**Assignment**
From the records below, please repeat exactly the line that has "Lemma to_of_bytes l", the line that has "[by rewrite Ht|].", and every line between them, and nothing else.

**Items from a dataset**
* * *

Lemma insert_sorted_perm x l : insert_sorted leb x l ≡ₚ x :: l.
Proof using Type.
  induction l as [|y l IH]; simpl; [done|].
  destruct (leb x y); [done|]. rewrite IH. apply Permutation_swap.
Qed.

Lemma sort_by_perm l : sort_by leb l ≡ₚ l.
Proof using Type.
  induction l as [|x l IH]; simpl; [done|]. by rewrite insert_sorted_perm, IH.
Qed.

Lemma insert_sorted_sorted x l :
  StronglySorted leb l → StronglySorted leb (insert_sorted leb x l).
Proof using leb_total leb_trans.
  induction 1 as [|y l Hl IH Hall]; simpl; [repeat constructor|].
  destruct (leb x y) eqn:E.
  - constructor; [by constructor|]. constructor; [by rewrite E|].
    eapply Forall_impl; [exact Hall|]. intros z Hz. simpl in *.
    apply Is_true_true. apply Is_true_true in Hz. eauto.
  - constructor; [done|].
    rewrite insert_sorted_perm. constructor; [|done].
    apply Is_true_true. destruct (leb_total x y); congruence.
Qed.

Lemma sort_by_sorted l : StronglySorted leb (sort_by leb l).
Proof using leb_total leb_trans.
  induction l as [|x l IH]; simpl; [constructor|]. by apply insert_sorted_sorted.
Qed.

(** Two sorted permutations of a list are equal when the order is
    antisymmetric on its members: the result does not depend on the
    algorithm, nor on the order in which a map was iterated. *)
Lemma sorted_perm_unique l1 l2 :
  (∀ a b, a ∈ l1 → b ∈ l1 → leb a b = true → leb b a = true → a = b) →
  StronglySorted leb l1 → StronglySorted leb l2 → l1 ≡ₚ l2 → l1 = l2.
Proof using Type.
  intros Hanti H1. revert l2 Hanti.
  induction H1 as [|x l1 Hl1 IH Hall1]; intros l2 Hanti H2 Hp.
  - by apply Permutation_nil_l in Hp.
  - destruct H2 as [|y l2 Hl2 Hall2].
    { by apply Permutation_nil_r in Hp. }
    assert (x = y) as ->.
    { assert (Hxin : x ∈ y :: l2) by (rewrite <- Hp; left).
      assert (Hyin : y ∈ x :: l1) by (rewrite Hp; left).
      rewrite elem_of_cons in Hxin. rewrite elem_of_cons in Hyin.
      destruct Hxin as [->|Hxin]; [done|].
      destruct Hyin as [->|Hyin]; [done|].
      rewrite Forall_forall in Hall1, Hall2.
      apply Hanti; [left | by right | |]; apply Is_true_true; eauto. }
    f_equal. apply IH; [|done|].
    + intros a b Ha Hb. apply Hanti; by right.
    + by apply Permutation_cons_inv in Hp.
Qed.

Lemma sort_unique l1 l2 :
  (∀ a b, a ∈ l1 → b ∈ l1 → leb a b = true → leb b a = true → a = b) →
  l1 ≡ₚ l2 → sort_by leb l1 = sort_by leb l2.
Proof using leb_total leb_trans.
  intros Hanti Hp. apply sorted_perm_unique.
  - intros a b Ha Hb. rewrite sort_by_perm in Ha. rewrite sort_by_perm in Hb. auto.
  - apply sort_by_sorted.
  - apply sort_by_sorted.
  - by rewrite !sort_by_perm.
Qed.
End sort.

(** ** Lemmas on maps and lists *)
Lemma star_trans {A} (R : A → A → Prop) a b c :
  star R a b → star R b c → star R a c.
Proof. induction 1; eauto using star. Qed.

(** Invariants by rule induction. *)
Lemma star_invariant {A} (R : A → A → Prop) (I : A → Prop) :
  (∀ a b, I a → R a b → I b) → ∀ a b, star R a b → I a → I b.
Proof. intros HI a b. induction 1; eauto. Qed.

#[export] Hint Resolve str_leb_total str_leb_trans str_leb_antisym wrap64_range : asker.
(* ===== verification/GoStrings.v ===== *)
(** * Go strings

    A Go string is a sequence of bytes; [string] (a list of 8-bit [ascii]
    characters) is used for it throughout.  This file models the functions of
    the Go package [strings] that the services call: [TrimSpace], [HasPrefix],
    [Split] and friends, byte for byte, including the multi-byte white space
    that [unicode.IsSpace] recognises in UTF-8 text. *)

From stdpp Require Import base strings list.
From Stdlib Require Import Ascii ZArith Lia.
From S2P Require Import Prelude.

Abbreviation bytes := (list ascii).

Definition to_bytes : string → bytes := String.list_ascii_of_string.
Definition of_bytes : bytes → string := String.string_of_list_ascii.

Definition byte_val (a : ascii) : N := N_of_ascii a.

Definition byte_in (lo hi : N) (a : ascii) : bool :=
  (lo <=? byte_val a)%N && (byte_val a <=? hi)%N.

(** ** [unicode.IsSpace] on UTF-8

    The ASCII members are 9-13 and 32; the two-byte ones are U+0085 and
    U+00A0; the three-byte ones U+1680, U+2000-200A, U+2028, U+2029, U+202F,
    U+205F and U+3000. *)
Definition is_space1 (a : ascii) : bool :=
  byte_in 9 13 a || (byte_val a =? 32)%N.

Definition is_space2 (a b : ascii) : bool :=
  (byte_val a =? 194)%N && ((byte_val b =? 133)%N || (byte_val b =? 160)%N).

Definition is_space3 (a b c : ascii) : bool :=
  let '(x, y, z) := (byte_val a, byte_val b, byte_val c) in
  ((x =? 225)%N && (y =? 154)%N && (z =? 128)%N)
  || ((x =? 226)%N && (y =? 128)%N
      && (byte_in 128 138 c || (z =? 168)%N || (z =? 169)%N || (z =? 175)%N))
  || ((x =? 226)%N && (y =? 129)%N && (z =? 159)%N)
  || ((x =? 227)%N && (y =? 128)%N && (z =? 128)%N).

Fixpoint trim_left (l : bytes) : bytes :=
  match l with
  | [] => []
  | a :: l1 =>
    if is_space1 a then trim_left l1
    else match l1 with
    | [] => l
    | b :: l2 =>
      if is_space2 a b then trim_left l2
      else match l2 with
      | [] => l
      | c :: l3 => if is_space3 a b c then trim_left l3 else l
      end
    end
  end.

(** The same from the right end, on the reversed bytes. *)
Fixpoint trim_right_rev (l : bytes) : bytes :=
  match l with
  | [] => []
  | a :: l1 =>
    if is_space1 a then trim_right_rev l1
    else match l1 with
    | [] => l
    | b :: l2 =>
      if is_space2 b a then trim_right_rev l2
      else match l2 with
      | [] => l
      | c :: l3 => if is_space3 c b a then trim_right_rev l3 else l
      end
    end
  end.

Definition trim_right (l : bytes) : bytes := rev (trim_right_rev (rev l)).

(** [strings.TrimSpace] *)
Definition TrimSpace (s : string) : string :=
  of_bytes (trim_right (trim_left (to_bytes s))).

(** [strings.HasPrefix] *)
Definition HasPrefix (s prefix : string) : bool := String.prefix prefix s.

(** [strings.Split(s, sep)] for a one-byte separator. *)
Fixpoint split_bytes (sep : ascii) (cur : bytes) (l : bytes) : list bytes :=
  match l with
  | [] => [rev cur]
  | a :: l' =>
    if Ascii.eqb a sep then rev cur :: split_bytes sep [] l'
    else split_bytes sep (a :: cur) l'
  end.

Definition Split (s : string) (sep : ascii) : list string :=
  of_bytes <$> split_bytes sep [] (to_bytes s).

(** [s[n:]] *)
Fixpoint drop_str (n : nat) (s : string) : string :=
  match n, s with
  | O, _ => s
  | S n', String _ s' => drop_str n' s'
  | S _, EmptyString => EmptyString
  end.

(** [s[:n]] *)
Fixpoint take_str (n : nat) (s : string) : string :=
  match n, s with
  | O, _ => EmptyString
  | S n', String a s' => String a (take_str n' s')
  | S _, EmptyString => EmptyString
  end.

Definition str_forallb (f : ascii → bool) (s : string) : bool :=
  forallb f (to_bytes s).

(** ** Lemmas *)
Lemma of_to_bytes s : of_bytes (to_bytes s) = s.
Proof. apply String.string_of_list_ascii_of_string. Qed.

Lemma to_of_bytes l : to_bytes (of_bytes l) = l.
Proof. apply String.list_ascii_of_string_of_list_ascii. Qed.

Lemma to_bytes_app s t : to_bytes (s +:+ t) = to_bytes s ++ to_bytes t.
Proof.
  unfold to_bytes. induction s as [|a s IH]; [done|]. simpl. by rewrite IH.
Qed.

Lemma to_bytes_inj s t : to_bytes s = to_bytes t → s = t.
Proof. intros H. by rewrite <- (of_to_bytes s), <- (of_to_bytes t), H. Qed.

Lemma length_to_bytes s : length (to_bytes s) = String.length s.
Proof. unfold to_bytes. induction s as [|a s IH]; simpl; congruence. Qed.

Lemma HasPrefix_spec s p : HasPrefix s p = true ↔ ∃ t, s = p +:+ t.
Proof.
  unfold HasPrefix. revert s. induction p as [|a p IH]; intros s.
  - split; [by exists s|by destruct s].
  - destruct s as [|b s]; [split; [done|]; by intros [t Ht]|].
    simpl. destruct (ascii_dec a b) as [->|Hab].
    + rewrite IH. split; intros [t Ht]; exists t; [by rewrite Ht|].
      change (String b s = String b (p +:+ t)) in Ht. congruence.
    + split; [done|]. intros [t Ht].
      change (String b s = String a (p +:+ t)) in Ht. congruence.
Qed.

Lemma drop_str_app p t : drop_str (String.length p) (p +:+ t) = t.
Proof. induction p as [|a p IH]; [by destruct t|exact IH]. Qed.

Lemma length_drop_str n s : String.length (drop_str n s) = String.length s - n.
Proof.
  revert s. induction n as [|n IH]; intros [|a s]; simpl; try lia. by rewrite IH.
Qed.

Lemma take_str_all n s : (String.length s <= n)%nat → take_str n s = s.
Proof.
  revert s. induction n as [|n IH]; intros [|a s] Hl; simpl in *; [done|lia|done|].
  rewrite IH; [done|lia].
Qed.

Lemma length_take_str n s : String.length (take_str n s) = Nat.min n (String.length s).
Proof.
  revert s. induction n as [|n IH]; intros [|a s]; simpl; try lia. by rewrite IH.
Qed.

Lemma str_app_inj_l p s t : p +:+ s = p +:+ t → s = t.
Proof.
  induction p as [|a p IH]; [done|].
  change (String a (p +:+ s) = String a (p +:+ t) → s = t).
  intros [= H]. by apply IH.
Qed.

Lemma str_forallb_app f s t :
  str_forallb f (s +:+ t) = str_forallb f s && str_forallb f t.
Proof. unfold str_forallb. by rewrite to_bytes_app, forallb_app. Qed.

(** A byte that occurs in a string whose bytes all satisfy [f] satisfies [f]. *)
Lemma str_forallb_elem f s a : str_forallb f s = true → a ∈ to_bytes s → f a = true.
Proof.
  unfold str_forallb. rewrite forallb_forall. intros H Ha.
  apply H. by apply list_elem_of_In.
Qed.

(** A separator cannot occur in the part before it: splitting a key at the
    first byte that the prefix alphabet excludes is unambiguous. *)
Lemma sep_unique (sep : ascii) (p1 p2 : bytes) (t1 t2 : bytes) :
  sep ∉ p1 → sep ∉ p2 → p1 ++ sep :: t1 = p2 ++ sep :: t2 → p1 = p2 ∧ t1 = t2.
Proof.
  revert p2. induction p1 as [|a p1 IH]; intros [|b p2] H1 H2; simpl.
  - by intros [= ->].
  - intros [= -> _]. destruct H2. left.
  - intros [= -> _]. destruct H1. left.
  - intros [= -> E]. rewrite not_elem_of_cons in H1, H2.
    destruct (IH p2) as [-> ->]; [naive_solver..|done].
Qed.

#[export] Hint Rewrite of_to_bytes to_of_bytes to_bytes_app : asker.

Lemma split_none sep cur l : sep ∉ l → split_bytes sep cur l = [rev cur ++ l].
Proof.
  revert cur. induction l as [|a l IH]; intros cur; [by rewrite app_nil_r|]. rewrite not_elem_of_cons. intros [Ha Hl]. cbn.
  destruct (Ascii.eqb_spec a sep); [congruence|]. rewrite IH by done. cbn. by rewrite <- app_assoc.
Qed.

* * *

**Exercise answer**
Lemma to_of_bytes l : to_bytes (of_bytes l) = l.
Proof. apply String.list_ascii_of_string_of_list_ascii. Qed.

Lemma to_bytes_app s t : to_bytes (s +:+ t) = to_bytes s ++ to_bytes t.
Proof.
  unfold to_bytes. induction s as [|a s IH]; [done|]. simpl. by rewrite IH.
Qed.

Lemma to_bytes_inj s t : to_bytes s = to_bytes t → s = t.
Proof. intros H. by rewrite <- (of_to_bytes s), <- (of_to_bytes t), H. Qed.

Lemma length_to_bytes s : length (to_bytes s) = String.length s.
Proof. unfold to_bytes. induction s as [|a s IH]; simpl; congruence. Qed.

Lemma HasPrefix_spec s p : HasPrefix s p = true ↔ ∃ t, s = p +:+ t.
Proof.
  unfold HasPrefix. revert s. induction p as [|a p IH]; intros s.
  - split; [by exists s|by destruct s].
  - destruct s as [|b s]; [split; [done|]; by intros [t Ht]|].
    simpl. destruct (ascii_dec a b) as [->|Hab].
    + rewrite IH. split; intros [t Ht]; exists t; [by rewrite Ht|].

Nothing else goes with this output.